Early Vascular Adjustments During Hypertensive Pregnancy
Status:
Recruiting
Trial end date:
2023-04-01
Target enrollment:
Participant gender:
Summary
Paradoxical fetal and maternal results of studies have led to inconsistent use of
antihypertensive drugs or no treatment at all in mild to moderate gestational hypertension in
the Netherlands. However, none of the studies have taken the individual maternal circulatory
state or the contemplated blood pressure response into account.
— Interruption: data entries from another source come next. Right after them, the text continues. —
(** * PlaygroundMCP: the common tools server and the generator config server

    A shallow embedding of [common_mcp_tools.py] and
    [generator_mcp_config_server.py].  Python values are inductive data,
    a call that may raise returns a [result], and the directory [papers/]
    is an explicit state that [search_papers] threads and the read-only
    tools inspect. *)

From Stdlib Require Import String Ascii List Bool Arith ZArith Lia.
From Stdlib Require Import Floats DecimalString.
From Stdlib Require Import Permutation Sorted.
Import ListNotations.

Set Warnings "-register-all".
Local Open Scope list_scope.
Local Open Scope string_scope.

(** ** Python exceptions and results *)

Module Py.

(** The exception classes the two servers meet.  All of them derive from
    [Exception]; [Other] stands for any further class by its name. *)
Inductive exn_class :=
| FileNotFoundError
| FileExistsError
| JSONDecodeError
| AttributeError
| TypeError
| KeyError
| Other (name : string).

(** An exception: its class and the text [str(e)] gives. *)
Record exn := mk_exn { exn_cls : exn_class; exn_str : string }.

Inductive result (A : Type) :=
| Ok (a : A)
| Raise (e : exn).
Arguments Ok {A} a.
Arguments Raise {A} e.

Definition bind {A B} (r : result A) (k : A -> result B) : result B :=
  match r with
  | Ok a => k a
  | Raise e => Raise e
  end.

(** [try: body except Exception as e: handler(e)] *)
Definition try_except {A} (body : result A) (handler : exn -> result A) : result A :=
  match body with
  | Ok a => Ok a
  | Raise e => handler e
  end.

Definition nl : string := String "010" EmptyString.

(** [str(n)] for a non-negative integer. *)
Definition str_nat (n : nat) : string := NilZero.string_of_uint (Nat.to_uint n).

End Py.
Import Py.

Declare Scope py_scope.
Delimit Scope py_scope with py.
Notation "x <- c ;; k" := (bind c (fun x => k))
  (at level 61, c at next level, right associativity) : py_scope.
Local Open Scope py_scope.

(** ** Insertion-ordered dictionaries with string keys

    A Python [dict] keeps its keys in insertion order, and an assignment to
    a key that is present overwrites the value in place. *)

Module Dict.
Section Dict.
Context {V : Type}.

Definition t := list (string * V).

Fixpoint lookup (k : string) (d : t) : option V :=
  match d with
  | [] => None
  | (k', v) :: rest => if String.eqb k k' then Some v else lookup k rest
  end.

(** [d[k] = v] *)
Fixpoint set (k : string) (v : V) (d : t) : t :=
  match d with
  | [] => [(k, v)]
  | (k', v') :: rest =>
      if String.eqb k k' then (k, v) :: rest else (k', v') :: set k v rest
  end.

Definition mem (k : string) (d : t) : bool :=
  match lookup k d with Some _ => true | None => false end.

Definition keys (d : t) : list string := map fst d.

Lemma lookup_set (k k' : string) (v : V) (d : t) :
  lookup k' (set k v d) = if String.eqb k' k then Some v else lookup k' d.
Proof.
  induction d as [|[k0 v0] rest IH]; simpl.
  - reflexivity.
  - destruct (String.eqb k k0) eqn:E; simpl.
    + apply String.eqb_eq in E; subst k0.
      destruct (String.eqb k' k); reflexivity.
    + rewrite IH. destruct (String.eqb k' k0) eqn:E0; [|reflexivity].
      apply String.eqb_eq in E0; subst k0.
      rewrite String.eqb_sym, E. reflexivity.
Qed.

Lemma set_set (k : string) (v v' : V) (d : t) :
  set k v (set k v' d) = set k v d.
Proof.
  induction d as [|[k0 v0] rest IH]; simpl.
  - rewrite String.eqb_refl. reflexivity.
  - destruct (String.eqb k k0) eqn:E; simpl.
    + rewrite String.eqb_refl.
      apply String.eqb_eq in E; subst k0. reflexivity.
    + rewrite E, IH. reflexivity.
Qed.

Lemma mem_set (k k' : string) (v : V) (d : t) :
  mem k' (set k v d) = String.eqb k' k || mem k' d.
Proof.
  unfold mem. rewrite lookup_set. destruct (String.eqb k' k); reflexivity.
Qed.

(** Two assignments commute when the key of one of them is present. *)
Lemma set_comm (k k' : string) (v v' : V) (d : t) :
  k <> k' -> mem k' d = true ->
  set k v (set k' v' d) = set k' v' (set k v d).
Proof.
  intros Hne. induction d as [|[k0 v0] rest IH]; simpl; intros Hm.
  - discriminate.
  - unfold mem in Hm. simpl in Hm.
    destruct (String.eqb k' k0) eqn:E'.
    + apply String.eqb_eq in E'; subst k0.
      destruct (String.eqb k k') eqn:E.
      * apply String.eqb_eq in E. contradiction.
      * simpl. rewrite E, String.eqb_refl. reflexivity.
    + destruct (String.eqb k k0) eqn:E; simpl.
      * rewrite E. apply String.eqb_eq in E; subst k0.
        rewrite E'. reflexivity.
      * rewrite E, E', IH; [reflexivity|exact Hm].
Qed.

(** An assignment that stores the value already there changes nothing. *)
Lemma set_same (k : string) (v : V) (d : t) :
  lookup k d = Some v -> set k v d = d.
Proof.
  induction d as [|[k0 v0] rest IH]; simpl.
  - discriminate.
  - destruct (String.eqb k k0) eqn:E.
    + apply String.eqb_eq in E; subst k0.
      intros [= ->]. reflexivity.
    + intros H. rewrite IH by exact H. reflexivity.
Qed.

Lemma keys_set_present (k : string) (v : V) (d : t) :
  mem k d = true -> keys (set k v d) = keys d.
Proof.
  unfold mem, keys. induction d as [|[k0 v0] rest IH]; simpl.
  - discriminate.
  - destruct (String.eqb k k0) eqn:E; simpl.
    + apply String.eqb_eq in E; subst k0. reflexivity.
    + intros H. rewrite IH by exact H. reflexivity.
Qed.

Lemma keys_set_absent (k : string) (v : V) (d : t) :
  mem k d = false -> keys (set k v d) = (keys d ++ [k])%list.
Proof.
  unfold mem, keys. induction d as [|[k0 v0] rest IH]; simpl.
  - reflexivity.
  - destruct (String.eqb k k0) eqn:E; simpl.
    + discriminate.
    + intros H. rewrite IH by exact H. reflexivity.
Qed.

Lemma mem_In_keys (k : string) (d : t) :
  mem k d = true <-> In k (keys d).
Proof.
  unfold mem, keys. induction d as [|[k0 v0] rest IH]; simpl.
  - split; [discriminate|tauto].
  - destruct (String.eqb k k0) eqn:E.
    + apply String.eqb_eq in E; subst k0. tauto.
    + apply String.eqb_neq in E. rewrite IH. split.
      * auto.
      * intros [H|H]; [congruence|exact H].
Qed.

Lemma NoDup_keys_set (k : string) (v : V) (d : t) :
  NoDup (keys d) -> NoDup (keys (set k v d)).
Proof.
  intros H. destruct (mem k d) eqn:E.
  - rewrite keys_set_present by exact E. exact H.
  - rewrite keys_set_absent by exact E.
    apply NoDup_app; [exact H|repeat constructor; simpl; tauto|].
    intros x Hx [<-|[]].
    apply mem_In_keys in Hx. congruence.
Qed.

End Dict.
Arguments t V : clear implicits.
End Dict.

(** ** Python strings

    A [str] is modelled by its sequence of characters, for ASCII text: on
    it [lower], [replace] and [title] are Python's.  Python's case mappings
    of other letters are not modelled (a character that is no ASCII letter
    stays as it is here), so a property of [lower] or [title] speaks of
    ASCII text only; [is_ascii] delimits it. *)

Module PyStr.

Definition is_upper (c : ascii) : bool :=
  let n := nat_of_ascii c in ((65 <=? n) && (n <=? 90))%nat.

Definition is_lower (c : ascii) : bool :=
  let n := nat_of_ascii c in ((97 <=? n) && (n <=? 122))%nat.

Definition to_lower (c : ascii) : ascii :=
  if is_upper c then ascii_of_nat (nat_of_ascii c + 32) else c.

Definition to_upper (c : ascii) : ascii :=
  if is_lower c then ascii_of_nat (nat_of_ascii c - 32) else c.

Fixpoint map_chars (f : ascii -> ascii) (s : string) : string :=
  match s with
  | EmptyString => EmptyString
  | String c rest => String (f c) (map_chars f rest)
  end.

Fixpoint forall_chars (p : ascii -> bool) (s : string) : bool :=
  match s with
  | EmptyString => true
  | String c rest => p c && forall_chars p rest
  end.

(** [c in s] for a character [c] *)
Fixpoint has_char (c : ascii) (s : string) : bool :=
  match s with
  | EmptyString => false
  | String c' rest => Ascii.eqb c c' || has_char c rest
  end.

(** ASCII text: what [lower] and [title] are modelled on. *)
Definition is_ascii (c : ascii) : bool := (nat_of_ascii c <? 128)%nat.

Definition ascii_text (s : string) : bool := forall_chars is_ascii s.

(** [s.lower()], on ASCII text *)
Definition lower (s : string) : string := map_chars to_lower s.

(** [s.replace(old, new)] for one-character [old] and [new] *)
Definition replace (old new : ascii) (s : string) : string :=
  map_chars (fun c => if Ascii.eqb c old then new else c) s.

(** [s.title()], on ASCII text: a cased character is upper-cased when the
    character before it is not cased, and lower-cased when it is. *)
Fixpoint title_from (previous_is_cased : bool) (s : string) : string :=
  match s with
  | EmptyString => EmptyString
  | String c rest =>
      if is_lower c then
        String (if previous_is_cased then c else to_upper c) (title_from true rest)
      else if is_upper c then
        String (if previous_is_cased then to_lower c else c) (title_from true rest)
      else String c (title_from false rest)
  end.

Definition title (s : string) : string := title_from false s.

(** [s[:n]] *)
Fixpoint take (n : nat) (s : string) : string :=
  match n, s with
  | S n', String c rest => String c (take n' rest)
  | _, _ => EmptyString
  end.

(** [sub in s] *)
Definition contains (sub s : string) : bool :=
  match String.index 0 sub s with Some _ => true | None => false end.

(** [sep.join(parts)] *)
Fixpoint join (sep : string) (parts : list string) : string :=
  match parts with
  | [] => EmptyString
  | [p] => p
  | p :: rest => p ++ sep ++ join sep rest
  end.

Definition hex_digit (n : nat) : ascii :=
  if (n <? 10)%nat then ascii_of_nat (48 + n) else ascii_of_nat (87 + n).

Definition escape_char (quote c : ascii) : string :=
  let n := nat_of_ascii c in
  if Ascii.eqb c quote || Ascii.eqb c "\"%char then String "\"%char (String c EmptyString)
  else if (n =? 10)%nat then "\n"
  else if (n =? 13)%nat then "\r"
  else if (n =? 9)%nat then "\t"
  else if ((n <? 32) || (n =? 127))%nat then
    "\x" ++ String (hex_digit (n / 16)) (String (hex_digit (n mod 16)) EmptyString)
  else String c EmptyString.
Hypertension may be
accompanied by high (hyperdynamic vasodilated profile), normal (normodynamic profile) of low
(hypodynamic vasoconstrictive profile) cardiac output, and preeclampsia is not restricted to
one circulatory profile. Therefore antihypertensive drugs should be viewed upon as correctors
of the hemodynamic state rather than solely reducers of blood pressure. Without taking the
maternal hemodynamic profile and condition into account, generic antihypertensive treatment
can be expected to result in disappointing, inadequate and paradoxical results. The
investigators hypothesize that in mild to moderate hypertension, personalized hemodynamically
guided antihypertensive therapy (with target systolic and diastolic blood pressure
<130/80mmHg), prevents the progression to severe hypertension and/or preeclampsia compared to
no treatment, without the alleged side-effects.